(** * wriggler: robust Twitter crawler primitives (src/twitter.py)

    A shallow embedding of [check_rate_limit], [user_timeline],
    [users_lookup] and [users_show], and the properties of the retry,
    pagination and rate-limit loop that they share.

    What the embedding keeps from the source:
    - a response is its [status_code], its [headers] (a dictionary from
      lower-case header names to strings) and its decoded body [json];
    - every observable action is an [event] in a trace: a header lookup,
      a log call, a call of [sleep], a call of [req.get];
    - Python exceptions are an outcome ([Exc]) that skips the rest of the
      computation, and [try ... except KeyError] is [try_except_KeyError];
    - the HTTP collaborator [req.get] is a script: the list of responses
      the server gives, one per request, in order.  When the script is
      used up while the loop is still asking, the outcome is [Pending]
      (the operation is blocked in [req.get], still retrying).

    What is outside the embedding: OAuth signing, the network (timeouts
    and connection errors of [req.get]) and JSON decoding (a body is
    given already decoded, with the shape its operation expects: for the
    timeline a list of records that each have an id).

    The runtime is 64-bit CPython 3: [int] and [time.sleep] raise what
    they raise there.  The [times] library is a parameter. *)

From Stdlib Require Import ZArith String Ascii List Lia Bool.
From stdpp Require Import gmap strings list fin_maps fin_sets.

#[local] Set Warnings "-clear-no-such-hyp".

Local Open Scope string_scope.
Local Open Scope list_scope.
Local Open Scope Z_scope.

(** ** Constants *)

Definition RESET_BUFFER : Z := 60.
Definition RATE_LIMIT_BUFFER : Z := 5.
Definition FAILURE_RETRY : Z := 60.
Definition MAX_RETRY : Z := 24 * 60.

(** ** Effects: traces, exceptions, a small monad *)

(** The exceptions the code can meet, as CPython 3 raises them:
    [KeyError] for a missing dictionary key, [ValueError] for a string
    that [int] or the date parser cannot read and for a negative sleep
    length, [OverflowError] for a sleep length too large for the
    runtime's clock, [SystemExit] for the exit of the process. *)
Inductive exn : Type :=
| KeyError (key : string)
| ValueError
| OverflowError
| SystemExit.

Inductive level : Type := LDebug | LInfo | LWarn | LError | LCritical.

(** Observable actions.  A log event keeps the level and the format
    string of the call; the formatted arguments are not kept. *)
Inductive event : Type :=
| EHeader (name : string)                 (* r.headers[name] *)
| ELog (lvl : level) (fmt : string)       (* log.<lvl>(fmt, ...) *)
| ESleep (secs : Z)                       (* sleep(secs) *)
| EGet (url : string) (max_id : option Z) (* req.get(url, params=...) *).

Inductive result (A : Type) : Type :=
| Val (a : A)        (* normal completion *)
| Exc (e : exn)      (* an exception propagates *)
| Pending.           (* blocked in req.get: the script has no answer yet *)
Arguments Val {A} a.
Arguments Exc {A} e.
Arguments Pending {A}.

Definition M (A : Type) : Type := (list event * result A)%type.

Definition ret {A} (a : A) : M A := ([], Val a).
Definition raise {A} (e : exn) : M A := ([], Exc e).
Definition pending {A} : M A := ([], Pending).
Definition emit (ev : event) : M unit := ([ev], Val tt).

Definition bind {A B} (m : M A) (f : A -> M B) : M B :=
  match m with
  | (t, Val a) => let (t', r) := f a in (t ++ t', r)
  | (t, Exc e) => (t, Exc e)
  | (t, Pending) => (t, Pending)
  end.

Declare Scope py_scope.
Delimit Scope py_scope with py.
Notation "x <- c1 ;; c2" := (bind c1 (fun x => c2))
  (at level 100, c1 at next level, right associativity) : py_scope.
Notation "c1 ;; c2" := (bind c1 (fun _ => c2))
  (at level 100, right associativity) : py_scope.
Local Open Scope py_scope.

——————————

## Your goal
Copy out each line of the listing that contains the word "outcome".

## Expected answer
    - Python exceptions are an outcome ([Exc]) that skips the rest of the
      used up while the loop is still asking, the outcome is [Pending]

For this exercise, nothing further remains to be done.